The Revoltella Museum is located in a Neo-Renaissance building from 1858 and overlooks Piazza Venezia. It includes the private apartment of Baron Revoltella, owner of the palace of the same name, and the Brunner Palace which houses the Gallery of Modern Art on the third floor.
Pasquale Revoltella was born in Venice in 1795 and moved, as a child, with his family to Trieste. He became an important figure in the political and above all economic life of the city and contributed to the opening of the Suez Canal.He died unmarried in 1869 and donated with his will the Palazzo Revoltella with the Museum and the Chalet with the Revoltella Park, in the Ferdinandeo area. to the city of Trieste.
He died unmarried in 1869 and donated the Palazzo Revoltella with the Museum and the Chalet with the Revoltella Park, in the Ferdinandeo area, to the city of Trieste.
Each room of his private apartment, inside Palazzo Revoltella, was cared for in the smallest decorative and ornamental details.

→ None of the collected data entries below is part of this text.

(** * clrescue: the CloudApp export client (src/clrescue/client.py)

    A shallow embedding of [Drop] and [CloudAppClient]: the metadata
    normaliser ([_process], [_apply]), construction by slug, the paginated
    enumeration ([Drop.__class_getitem__]) and persistence ([Drop.save]);
    and of the export loop that drives them ([main] of
    src/clrescue/__main__.py).

    Conventions.
    - A Python [str] is a Rocq [string]; characters are taken below code
      point 256, so the only decimal digits are [0-9].  File contents are
      byte strings, also [string].
    - JSON numbers are integers ([Z]); the service's identifiers, counters
      and lengths are.
    - A Python [dict] is an association list in insertion order whose keys
      are pairwise distinct (what [json()] builds).
    - An instance's attributes are its [__dict__], a [gmap string value].
    - Exceptions are values of [exn]; code that may raise returns [exc],
      code that also acts on the local machine is an [io] computation.
    - The HTTP session is a function from URLs to responses: a request is
      always answered and its body decodes.  The generator of the
      enumeration is run with one unit of fuel per page.
    - Library functions whose result the program only passes on ([dumps],
      [plist], [mktime], [str]), what [requests] takes for the URL of a
      content link ([is_url]) and the size the system reports for a
      directory ([dir_size]) are parameters, gathered in [library].
    - The machine holds files only; a directory is there when it is the
      working directory, an ancestor of it, or an ancestor of a file.  The
      path of a file has no [..] part.
    - The progress bar of the export loop only displays: its calls neither
      fail nor act on the machine. *)

From Stdlib Require Import ZArith List String Ascii Bool Lia.
From stdpp Require Import gmap strings pretty list fin_maps.

Set Warnings "-register-all".
Local Open Scope string_scope.
Local Open Scope Z_scope.
Local Open Scope list_scope.

(** ** Python values *)

Record datetime := mk_datetime {
  year : Z; month : Z; day : Z; hour : Z; minute : Z; second : Z
}.

Inductive value :=
| VNone
| VBool (b : bool)
| VInt (n : Z)
| VStr (s : string)
| VDatetime (d : datetime)
| VList (l : list value)
| VDict (d : list (string * value)).

(** The [ValueError]s of the program, told apart by what raises them. *)
Inductive value_error :=
| Received (status_code : Z)           (* Drop.__init__: "Received {status_code} attempting to retrieve drop metadata." *)
| StrptimeError (data format : string) (* datetime.strptime(data, format) *)
| EmptyName                            (* PurePath.with_suffix on a path without a name *)
| NoURL.                               (* requests: MissingSchema, InvalidSchema or InvalidURL *)

Inductive exn :=
| ValueError (e : value_error)
| KeyError (key : string)
| TypeError
| AttributeError
| OSError.

Inductive exc (A : Type) :=
| Ok (a : A)
| Raise (e : exn).
Arguments Ok {A} a.
Arguments Raise {A} e.

(** The exception monad, with stdpp's notation [x ← r; k]. *)
#[global] Instance exc_ret : MRet exc := fun A a => Ok a.
#[global] Instance exc_bind : MBind exc := fun A B k r =>
  match r with
  | Ok a => k a
  | Raise e => Raise e
  end.

(** [except ValueError] *)
Definition is_ValueError (e : exn) : bool :=
  match e with
  | ValueError _ => true
  | _ => false
  end.

(** Truth value of an object, as tested by [if], [while], [and]. *)
Definition truthy (v : value) : bool :=
  match v with
  | VNone => false
  | VBool b => b
  | VInt n => negb (n =? 0)
  | VStr s => negb (String.eqb s "")
  | VDatetime _ => true
  | VList l => match l with [] => false | _ => true end
  | VDict d => match d with [] => false | _ => true end
  end.

Definition is_None (v : value) : bool :=
  match v with
  | VNone => true
  | _ => false
  end.

(** [d.get(k)] on the entries of a dict. *)
Fixpoint dict_get (d : list (string * value)) (k : string) : option value :=
  match d with
  | [] => None
  | (k', v) :: d' => if String.eqb k' k then Some v else dict_get d' k
  end.

(** [v.get(k, default)]: only a dict has [get]. *)
Definition py_get (v : value) (k : string) (default : value) : exc value :=
  match v with
  | VDict d => Ok (match dict_get d k with Some x => x | None => default end)
  | _ => Raise AttributeError
  end.

(** [v[k]] for a string key [k]. *)
Definition py_getitem (v : value) (k : string) : exc value :=
  match v with
  | VDict d => match dict_get d k with Some x => Ok x | None => Raise (KeyError k) end
  | _ => Raise TypeError
  end.

(** [for x in v]: the elements of a list, the characters of a string, the
    keys of a dict. *)
Definition py_iter (v : value) : exc (list value) :=
  match v with
  | VList l => Ok l
  | VStr s => Ok (map (fun c => VStr (String c "")) (list_ascii_of_string s))
  | VDict d => Ok (map (fun kv => VStr (fst kv)) d)
  | _ => Raise TypeError
  end.

(** ** str methods used by the normaliser *)

(** [s.rstrip(c)] for a one-character set: every trailing [c] goes. *)
Fixpoint rstrip (c : ascii) (s : string) : string :=
  match s with
  | "" => ""
  | String a t =>
      let t' := rstrip c t in
      if String.eqb t' "" && Ascii.eqb a c then "" else String a t'
  end.

(** [s.endswith(suffix)] *)
Definition endswith (s suffix : string) : bool :=
  (String.length suffix <=? String.length s)%nat &&
  String.eqb (substring (String.length s - String.length suffix)
                        (String.length suffix) s) suffix.

(** ** datetime.strptime

    CPython builds a regular expression from the format (_strptime.TimeRE),
    matches it at the start of the data with IGNORECASE, rejects left-over
    data, converts the groups with [int] and builds the [datetime], which
    checks the ranges.  Every failure is a [ValueError]. *)

Inductive re :=
| Chr (p : ascii -> bool)
| Seq (a b : re)
| Alt (a b : re).

(** The matches of [r] at the start of [s] as (matched text, rest), in the
    order in which a backtracking matcher finds them. *)
Fixpoint re_match (r : re) (s : string) : list (string * string) :=
  match r with
  | Chr p =>
      match s with
      | String c t => if p c then [(String c "", t)] else []
      | "" => []
      end
  | Seq a b =>
      flat_map (fun m1 => map (fun m2 => (String.append (fst m1) (fst m2), snd m2))
                              (re_match b (snd m1)))
               (re_match a s)
  | Alt a b => re_match a s ++ re_match b s
  end.

Definition between (lo hi c : ascii) : bool :=
  (nat_of_ascii lo <=? nat_of_ascii c)%nat && (nat_of_ascii c <=? nat_of_ascii hi)%nat.

Definition ch (c : ascii) : re := Chr (Ascii.eqb c).
Definition rng (lo hi : ascii) : re := Chr (between lo hi).
Definition digit : re := rng "0" "9".

(** The directive table of TimeRE, for the directives the program uses. *)
Definition directive (d : ascii) : option re :=
  if Ascii.eqb d "Y" then Some (Seq digit (Seq digit (Seq digit digit)))
  else if Ascii.eqb d "m" then
    Some (Alt (Seq (ch "1") (rng "0" "2")) (Alt (Seq (ch "0") (rng "1" "9")) (rng "1" "9")))
  else if Ascii.eqb d "d" then
    Some (Alt (Seq (ch "3") (rng "0" "1"))
         (Alt (Seq (rng "1" "2") digit)
         (Alt (Seq (ch "0") (rng "1" "9"))
         (Alt (rng "1" "9") (Seq (ch " ") (rng "1" "9"))))))
  else if Ascii.eqb d "H" then
    Some (Alt (Seq (ch "2") (rng "0" "3")) (Alt (Seq (rng "0" "1") digit) digit))
  else if Ascii.eqb d "M" then Some (Alt (Seq (rng "0" "5") digit) digit)
  else if Ascii.eqb d "S" then
    Some (Alt (Seq (ch "6") (rng "0" "1")) (Alt (Seq (rng "0" "5") digit) digit))
  else None.

Inductive item :=
| Group (name : ascii) (r : re)
| Lit (c : ascii).

(** TimeRE.pattern: a directive becomes its named group, any other
    character stands for itself.  [None] for a directive outside the table
    or a stray [%]. *)
Fixpoint pattern (format : string) : option (list item) :=
  match format with
  | "" => Some []
  | String "%" "" => None
  | String "%" (String d rest) =>
      match directive d, pattern rest with
      | Some r, Some p => Some (Group d r :: p)
      | _, _ => None
      end
  | String c rest =>
      match pattern rest with
      | Some p => Some (Lit c :: p)
      | None => None
      end
  end.

Definition lower (c : ascii) : ascii :=
  if between "A" "Z" c then ascii_of_nat (nat_of_ascii c + 32) else c.

Fixpoint pat_match (p : list item) (s : string)
  : list (list (ascii * string) * string) :=
  match p with
  | [] => [([], s)]
  | Lit c :: p' =>
      match s with
      | String a t => if Ascii.eqb (lower a) (lower c) then pat_match p' t else []
      | "" => []
      end
  | Group n r :: p' =>
      flat_map (fun m => map (fun g => ((n, fst m) :: fst g, snd g))
                             (pat_match p' (snd m)))
               (re_match r s)
  end.

(** [int(s)] on a group: decimal digits after optional blanks. *)
Fixpoint int_digits (acc : Z) (s : string) : Z :=
  match s with
  | "" => acc
  | String c t =>
      if Ascii.eqb c " " then int_digits acc t
      else int_digits (10 * acc + (Z.of_nat (nat_of_ascii c) - 48)) t
  end.

Fixpoint group (n : ascii) (gs : list (ascii * string)) : option string :=
  match gs with
  | [] => None
  | (n', m) :: gs' => if Ascii.eqb n' n then Some m else group n gs'
  end.

Definition is_leap (y : Z) : bool :=
  (y mod 4 =? 0) && (negb (y mod 100 =? 0) || (y mod 400 =? 0)).

Definition days_in_month (y m : Z) : Z :=
  if m =? 2 then (if is_leap y then 29 else 28)
  else if (m =? 4) || (m =? 6) || (m =? 9) || (m =? 11) then 30
  else 31.

(** The range checks of the [date] and [datetime] constructors. *)
Definition valid_datetime (d : datetime) : bool :=
  (1 <=? year d) && (year d <=? 9999) &&
  (1 <=? month d) && (month d <=? 12) &&
  (1 <=? day d) && (day d <=? days_in_month (year d) (month d)) &&
  (0 <=? hour d) && (hour d <=? 23) &&
  (0 <=? minute d) && (minute d <=? 59) &&
  (0 <=? second d) && (second d <=? 59).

Passionate about art and the taste for beauty, the baron enriched every room of the palace with works of art.
The dining room, the green living room, the blue living room, the yellow living room, the ballroom, the domed room and many other rooms each had distinct functions of representation and art.
The sculptural work “the Fountain of the Aurisina Nymph” (1858) by Pietro Magni welcomes visitors to Palazzo Revoltella and represents the construction of the second aqueduct in Trieste, a true technological jewel.

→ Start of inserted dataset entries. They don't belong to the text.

(** * git-changelog-manager: the changelog state machine

    A shallow embedding of [lib/ChangelogManager.js], [lib/ReleaseManager.js]
    and the configuration object of [bin/changelog-release.js].

    Conventions.
    - A JavaScript string is a [string]: the sequence of the bytes of its
      UTF-8 encoding.  Every pattern the program searches for, splits on or
      compares with is ASCII, and an ASCII byte never occurs inside a longer
      UTF-8 sequence, so the byte-wise operations below agree with the
      code-unit-wise operations of JavaScript on well-formed text.
    - The changelog directory is a finite map from file names to files; a
      path is the name of a file inside that directory.
    - What the program obtains from outside (the clock, [git log], the
      polishing provider, the release host) is an explicit argument. *)

From Stdlib Require Import ZArith NArith Ascii String List Bool Lia DecimalString.
From stdpp Require Import base option list strings gmap fin_maps.

Import ListNotations.
Local Open Scope string_scope.
Local Open Scope list_scope.

(** ** JavaScript string primitives *)

Module JsString.

Definition LF : ascii := "010"%char.
Definition nl : string := String LF "".

(** [s.startsWith(p)] *)
Fixpoint startsWith (s p : string) {struct p} : bool :=
  match p, s with
  | "", _ => true
  | String _ _, "" => false
  | String a p', String b s' => Ascii.eqb a b && startsWith s' p'
  end.

(** [s.substring(n)] *)
Fixpoint drop (n : nat) (s : string) : string :=
  match n, s with
  | O, _ => s
  | S _, "" => ""
  | S n', String _ s' => drop n' s'
  end.

(** [s.substring(0, n)] *)
Fixpoint take (n : nat) (s : string) : string :=
  match n, s with
  | O, _ => ""
  | S _, "" => ""
  | S n', String c s' => String c (take n' s')
  end.

(** [s.includes(p)] *)
Fixpoint includes (s p : string) : bool :=
  startsWith s p ||
  match s with
  | "" => false
  | String _ s' => includes s' p
  end.

(** The text before and the text after the first occurrence of [p] in [s]:
    what a non-global [replace] or a lazy [[\s\S]*?] works with. *)
Fixpoint cut (p s : string) : option (string * string) :=
  if startsWith s p then Some ("", drop (String.length p) s)
  else match s with
       | "" => None
       | String c s' =>
           match cut p s' with
           | Some (a, b) => Some (String c a, b)
           | None => None
           end
       end.

(** [s.replace(p, r)] for a literal pattern: the first occurrence only. *)
Definition replaceFirst (p r s : string) : string :=
  match cut p s with
  | Some (a, b) => a +:+ r +:+ b
  | None => s
  end.

(** [s.split(sep)] for a one-character separator. *)
Fixpoint split (sep : ascii) (s : string) : list string :=
  match s with
  | "" => [""]
  | String c s' =>
      if Ascii.eqb c sep then "" :: split sep s'
      else match split sep s' with
           | [] => [String c ""]
           | l :: ls => String c l :: ls
           end
  end.

(** [ls.join(sep)] *)
Fixpoint join (sep : string) (ls : list string) : string :=
  match ls with
  | [] => ""
  | [l] => l
  | l :: ls' => l +:+ sep +:+ join sep ls'
  end.

(** The white space and line terminators that [trim] removes, each as its
    UTF-8 byte sequence: TAB, LF, VT, FF, CR, SP, NBSP, U+1680,
    U+2000..U+200A, U+2028, U+2029, U+202F, U+205F, U+3000, U+FEFF. *)
Definition bytes (l : list nat) : string :=
  fold_right (fun n s => String (ascii_of_nat n) s) "" l.

Definition whitespace : list string :=
  map bytes
    ([ [9]; [10]; [11]; [12]; [13]; [32]; [194; 160]; [225; 154; 128] ]
     ++ map (fun k => [226; 128; 128 + k]) (seq 0 11)
     ++ [ [226; 128; 168]; [226; 128; 169]; [226; 128; 175];
          [226; 129; 159]; [227; 128; 128]; [239; 187; 191] ]).

Fixpoint reverseString (s : string) : string :=
  match s with
  | "" => ""
  | String c s' => reverseString s' +:+ String c ""
  end.

(** [s.endsWith(p)] *)
Definition endsWith (s p : string) : bool :=
  startsWith (reverseString s) (reverseString p).

(** The first white-space sequence [s] starts (resp. ends) with. *)
Definition leadingSpace (s : string) : option string :=
  find (startsWith s) whitespace.
Definition trailingSpace (s : string) : option string :=
  find (endsWith s) whitespace.

Fixpoint trimStart_fuel (fuel : nat) (s : string) : string :=
  match fuel with
  | O => s
  | S fuel' =>
      match leadingSpace s with
      | Some w => trimStart_fuel fuel' (drop (String.length w) s)
      | None => s
      end
  end.

Fixpoint trimEnd_fuel (fuel : nat) (s : string) : string :=
  match fuel with
  | O => s
  | S fuel' =>
      match trailingSpace s with
      | Some w => trimEnd_fuel fuel' (take (String.length s - String.length w) s)
      | None => s
      end
  end.

(** Every step removes at least one byte, so [length s] steps are enough. *)
Definition trimStart (s : string) : string := trimStart_fuel (String.length s) s.
Definition trimEnd (s : string) : string := trimEnd_fuel (String.length s) s.

(** [s.trim()] *)
Definition trim (s : string) : string := trimEnd (trimStart s).

(** [s.toLowerCase()] on the ASCII letters.  The only use is a search for
    ASCII words none of whose letters is the lower case of a non-ASCII
    character. *)
Definition lowerAscii (c : ascii) : ascii :=
  let n := nat_of_ascii c in
  if (65 <=? n)%nat && (n <=? 90)%nat then ascii_of_nat (n + 32) else c.

Fixpoint toLowerCase (s : string) : string :=
  match s with
  | "" => ""
  | String c s' => String (lowerAscii c) (toLowerCase s')
  end.

(** A value is falsy when it is [undefined] or the empty string. *)
Definition truthy (o : option string) : bool :=
  match o with
  | Some (String _ _) => true
  | _ => false
  end.

End JsString.

Import JsString.

(** ** SHA-256 (FIPS 180-4), as [crypto.createHash('sha256')] computes it *)

Module Sha256.
Local Open Scope N_scope.

Definition mask32 : N := 4294967295.
Definition w32 (x : N) : N := N.land x mask32.
Definition add32 (x y : N) : N := w32 (x + y).
Definition not32 (x : N) : N := N.lxor x mask32.
Definition rotr (n x : N) : N :=
  N.lor (N.shiftr x n) (w32 (N.shiftl x (32 - n))).

Definition Ch (x y z : N) : N := N.lxor (N.land x y) (N.land (not32 x) z).
Definition Maj (x y z : N) : N :=
  N.lxor (N.lxor (N.land x y) (N.land x z)) (N.land y z).
Definition Sigma0 (x : N) : N := N.lxor (N.lxor (rotr 2 x) (rotr 13 x)) (rotr 22 x).
Definition Sigma1 (x : N) : N := N.lxor (N.lxor (rotr 6 x) (rotr 11 x)) (rotr 25 x).
Definition sigma0 (x : N) : N := N.lxor (N.lxor (rotr 7 x) (rotr 18 x)) (N.shiftr x 3).
Definition sigma1 (x : N) : N := N.lxor (N.lxor (rotr 17 x) (rotr 19 x)) (N.shiftr x 10).

(** The constants are fractional parts of roots of the first primes:
    the first 32 bits of the fractional part of the cube root of each of the
    first 64 primes for [K], of the square root of each of the first 8
    primes for [H0]. *)
Definition isPrime (n : N) : bool :=
  (1 <? n)
  && forallb (fun d => negb (n mod d =? 0))
       (map N.of_nat (seq 2 (N.to_nat n - 2))).

Definition primes (count : nat) : list N :=
  firstn count (List.filter isPrime (map N.of_nat (seq 2 310))).

(** The greatest [r] below [2 ^ 36] whose cube is at most [x]. *)
Definition cubeRoot (x : N) : N :=
  fold_left
    (fun r bit => let r' := r + 2 ^ bit in if r' * r' * r' <=? x then r' else r)
    (map N.of_nat (List.rev (seq 0 36))) 0.

Definition K : list N :=
  Eval vm_compute in map (fun p => w32 (cubeRoot (p * 2 ^ 96))) (primes 64).

Definition H0 : list N :=
  Eval vm_compute in map (fun p => w32 (N.sqrt (p * 2 ^ 64))) (primes 8).

Definition bytesOf (s : string) : list N :=
  map N_of_ascii (list_ascii_of_string s).

(** Big-endian bytes of [x], [n] of them. *)
Fixpoint be (n : nat) (x : N) : list N :=
  match n with
  | O => []
  | S n' => be n' (N.shiftr x 8) ++ [N.land x 255]
  end.

(** The message, one [1] bit, zero bits up to 56 modulo 64 bytes, and the
    length in bits on 64 bits. *)
Definition pad (m : list N) : list N :=
  let len := N.of_nat (List.length m) in
  let zeros := N.to_nat ((119 - len mod 64) mod 64) in
  m ++ [128] ++ repeat 0 zeros ++ be 8 (8 * len).

Fixpoint words (fuel : nat) (bs : list N) : list N :=
  match fuel, bs with
  | S fuel', a :: b :: c :: d :: bs' =>
      (N.shiftl a 24 + N.shiftl b 16 + N.shiftl c 8 + d) :: words fuel' bs'
  | _, _ => []
  end.

Fixpoint blocks (fuel : nat) (ws : list N) : list (list N) :=
  match fuel, ws with
  | S fuel', _ :: _ => firstn 16 ws :: blocks fuel' (skipn 16 ws)
  | _, _ => []
  end.

(** The message schedule, most recent word first. *)
Fixpoint schedule (n : nat) (rev_w : list N) : list N :=
  match n with
  | O => rev_w
  | S n' =>
      let w i := nth i rev_w 0 in
      schedule n'
        (add32 (add32 (add32 (sigma1 (w 1%nat)) (w 6%nat)) (sigma0 (w 14%nat))) (w 15%nat)
         :: rev_w)
  end.

Definition round (st : list N) (kw : N * N) : list N :=
  match st with
  | [a; b; c; d; e; f; g; h] =>
      let t1 := add32 (add32 (add32 (add32 h (Sigma1 e)) (Ch e f g)) (fst kw)) (snd kw) in
      let t2 := add32 (Sigma0 a) (Maj a b c) in
      [add32 t1 t2; a; b; c; add32 d t1; e; f; g]
  | _ => st
  end.

Definition compress (h : list N) (block : list N) : list N :=
  let w := rev (schedule 48 (rev block)) in
  let st := fold_left round (combine K w) h in
  map (fun p => add32 (fst p) (snd p)) (combine h st).

Definition digest (s : string) : list N :=
  let bs := pad (bytesOf s) in
  let ws := words (List.length bs) bs in
  fold_left compress (blocks (List.length ws) ws) H0.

On the first floor “The cutting of the isthmus of Suez” (1863) by Pietro Magni, represents Europe that holds together, shaking hands, the Mediterranean Sea and the Red Sea.

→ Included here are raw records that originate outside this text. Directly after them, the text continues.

(** * bwsd0/web: the middleware pipeline, the access log and the certificate
    provider, embedded in Rocq.

    The Go handlers are embedded as programs of a small effect monad [M]
    whose events are the calls a handler can make on its environment: the
    methods of [http.ResponseWriter], the clock, the entropy source, the
    logger, the standard output, the file system and the crypto library.
    [run] interprets such programs over an explicit [World].  Middlewares are
    functions from handlers to handlers, as in the source. *)

From Stdlib Require Import ZArith Ascii String List Lia.
From stdpp Require Import base option list strings gmap.

Local Open Scope Z_scope.

(* ===================================================================== *)
(** ** Byte and string helpers (strings, path, encoding/hex, net/textproto) *)
(* ===================================================================== *)

Module Str.

Definition chars (s : string) : list ascii := String.list_ascii_of_string s.
Definition of_chars (l : list ascii) : string := String.string_of_list_ascii l.

Definition code (c : ascii) : Z := Z.of_N (Ascii.N_of_ascii c).
Definition of_code (z : Z) : ascii := Ascii.ascii_of_N (Z.to_N z).

(** [len(s)]: the number of bytes of [s]. *)
Definition len (s : string) : Z := Z.of_nat (String.length s).

(** [strings.HasPrefix(s, prefix)] *)
Definition HasPrefix (s pre : string) : bool := String.prefix pre s.

Definition is_lower (c : ascii) : bool := (97 <=? code c) && (code c <=? 122).
Definition is_upper (c : ascii) : bool := (65 <=? code c) && (code c <=? 90).
Definition is_digit (c : ascii) : bool := (48 <=? code c) && (code c <=? 57).

Definition to_upper (c : ascii) : ascii :=
  if is_lower c then of_code (code c - 32) else c.
Definition to_lower (c : ascii) : ascii :=
  if is_upper c then of_code (code c + 32) else c.

(** [strings.ToLower] on ASCII input. *)
Definition ToLower (s : string) : string := of_chars (map to_lower (chars s)).

(** [strings.Join(elems, sep)] *)
Fixpoint Join (elems : list string) (sep : string) : string :=
  match elems with
  | [] => ""
  | [e] => e
  | e :: rest => e +:+ sep +:+ Join rest sep
  end.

In addition to the works of the baron, the Municipality acquired numerous other works, paid for with the donations that Revoltella himself had made to the city. The works on display today are about 350 between paintings and sculptures.
Palazzo Brunner houses the works of Italian authors of the second half of the nineteenth century (third floor), the works acquired in the first decades of the twentieth century (fourth floor), the works of artists from Friuli-Venezia-Giulia (fifth floor) and national ( sixth) of the second half of the twentieth century.
The works on display are, among others, by artists such as Giovanni Fattori, Domenico Induno, Giuseppe de Nittis, Ignacio Zuloaga, Mario Sironi, Carlo Carrà, Giorgio De Chirico, Lucio Fontana, Manlio Rho, Mario De Luigi, Arnaldo Pomodoro, Giacomo Manzù , Francesco Hayez, Alice Pscaropulo.